▶ [WHAT IS EXPECTED] Give back exactly the lines of the data below, starting with the line that has "- by rewrite list_lookup_alter_eq, Hsf, list_lookup_insert_eq." and going on through the line that has "ret ← psc_sendhead sock msgid msglen flags;".
○ ○ ○ ○ ○ ○ ○
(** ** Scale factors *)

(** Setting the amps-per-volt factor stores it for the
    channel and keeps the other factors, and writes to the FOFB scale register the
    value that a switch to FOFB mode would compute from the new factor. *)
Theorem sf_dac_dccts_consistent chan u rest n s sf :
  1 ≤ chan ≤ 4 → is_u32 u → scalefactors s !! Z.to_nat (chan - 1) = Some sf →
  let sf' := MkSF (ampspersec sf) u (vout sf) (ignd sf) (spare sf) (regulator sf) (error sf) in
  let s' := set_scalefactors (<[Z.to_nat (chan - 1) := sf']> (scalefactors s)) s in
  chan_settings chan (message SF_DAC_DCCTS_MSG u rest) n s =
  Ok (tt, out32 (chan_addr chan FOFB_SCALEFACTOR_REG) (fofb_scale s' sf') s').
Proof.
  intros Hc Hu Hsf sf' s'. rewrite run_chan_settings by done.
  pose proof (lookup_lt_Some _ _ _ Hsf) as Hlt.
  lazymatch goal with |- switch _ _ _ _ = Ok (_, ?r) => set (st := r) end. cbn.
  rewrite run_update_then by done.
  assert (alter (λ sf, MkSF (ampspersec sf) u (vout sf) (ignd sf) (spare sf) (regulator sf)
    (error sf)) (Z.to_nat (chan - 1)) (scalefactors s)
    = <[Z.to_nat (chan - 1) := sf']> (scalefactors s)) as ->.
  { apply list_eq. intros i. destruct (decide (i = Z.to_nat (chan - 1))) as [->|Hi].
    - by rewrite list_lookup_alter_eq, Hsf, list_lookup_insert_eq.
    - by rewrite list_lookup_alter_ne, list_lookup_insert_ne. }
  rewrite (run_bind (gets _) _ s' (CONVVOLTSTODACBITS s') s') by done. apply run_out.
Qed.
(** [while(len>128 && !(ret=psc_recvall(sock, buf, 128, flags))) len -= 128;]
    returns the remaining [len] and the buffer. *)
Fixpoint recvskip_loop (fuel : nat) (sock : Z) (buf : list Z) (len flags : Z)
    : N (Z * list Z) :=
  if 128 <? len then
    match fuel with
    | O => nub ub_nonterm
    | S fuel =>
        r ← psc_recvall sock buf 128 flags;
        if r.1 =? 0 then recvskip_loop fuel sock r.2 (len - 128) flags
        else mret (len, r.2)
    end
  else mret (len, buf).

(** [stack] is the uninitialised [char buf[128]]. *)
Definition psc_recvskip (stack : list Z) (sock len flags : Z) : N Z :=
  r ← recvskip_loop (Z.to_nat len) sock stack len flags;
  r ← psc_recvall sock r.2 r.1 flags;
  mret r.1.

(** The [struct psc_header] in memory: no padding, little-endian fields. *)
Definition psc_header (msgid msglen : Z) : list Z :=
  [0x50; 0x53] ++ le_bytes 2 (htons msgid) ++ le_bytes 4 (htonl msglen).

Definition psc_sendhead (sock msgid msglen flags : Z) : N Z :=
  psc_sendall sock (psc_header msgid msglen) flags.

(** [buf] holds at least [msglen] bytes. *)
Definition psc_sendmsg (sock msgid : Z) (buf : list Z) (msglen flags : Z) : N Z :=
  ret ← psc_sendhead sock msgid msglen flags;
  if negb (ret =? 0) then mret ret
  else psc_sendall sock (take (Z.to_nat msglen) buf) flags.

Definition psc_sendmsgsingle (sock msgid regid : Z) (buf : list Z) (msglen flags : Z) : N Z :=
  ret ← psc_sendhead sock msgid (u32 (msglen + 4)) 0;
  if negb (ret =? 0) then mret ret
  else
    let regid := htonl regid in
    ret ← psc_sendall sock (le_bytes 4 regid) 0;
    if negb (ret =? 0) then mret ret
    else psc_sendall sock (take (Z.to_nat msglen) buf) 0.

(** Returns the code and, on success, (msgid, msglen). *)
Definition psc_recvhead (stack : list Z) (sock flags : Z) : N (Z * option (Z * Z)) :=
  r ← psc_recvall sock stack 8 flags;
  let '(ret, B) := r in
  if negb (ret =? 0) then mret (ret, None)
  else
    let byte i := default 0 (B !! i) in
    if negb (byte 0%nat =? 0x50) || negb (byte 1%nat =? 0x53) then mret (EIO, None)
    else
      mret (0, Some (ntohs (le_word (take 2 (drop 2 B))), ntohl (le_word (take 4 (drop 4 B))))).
○ ○ ○ ○ ○ ○ ○
▶ [COMPLETED EXERCISE]
    - by rewrite list_lookup_alter_eq, Hsf, list_lookup_insert_eq.
    - by rewrite list_lookup_alter_ne, list_lookup_insert_ne. }
  rewrite (run_bind (gets _) _ s' (CONVVOLTSTODACBITS s') s') by done. apply run_out.
Qed.
(** [while(len>128 && !(ret=psc_recvall(sock, buf, 128, flags))) len -= 128;]
    returns the remaining [len] and the buffer. *)
Fixpoint recvskip_loop (fuel : nat) (sock : Z) (buf : list Z) (len flags : Z)
    : N (Z * list Z) :=
  if 128 <? len then
    match fuel with
    | O => nub ub_nonterm
    | S fuel =>
        r ← psc_recvall sock buf 128 flags;
        if r.1 =? 0 then recvskip_loop fuel sock r.2 (len - 128) flags
        else mret (len, r.2)
    end
  else mret (len, buf).

(** [stack] is the uninitialised [char buf[128]]. *)
Definition psc_recvskip (stack : list Z) (sock len flags : Z) : N Z :=
  r ← recvskip_loop (Z.to_nat len) sock stack len flags;
  r ← psc_recvall sock r.2 r.1 flags;
  mret r.1.

(** The [struct psc_header] in memory: no padding, little-endian fields. *)
Definition psc_header (msgid msglen : Z) : list Z :=
  [0x50; 0x53] ++ le_bytes 2 (htons msgid) ++ le_bytes 4 (htonl msglen).

Definition psc_sendhead (sock msgid msglen flags : Z) : N Z :=
  psc_sendall sock (psc_header msgid msglen) flags.

(** [buf] holds at least [msglen] bytes. *)
Definition psc_sendmsg (sock msgid : Z) (buf : list Z) (msglen flags : Z) : N Z :=
  ret ← psc_sendhead sock msgid msglen flags;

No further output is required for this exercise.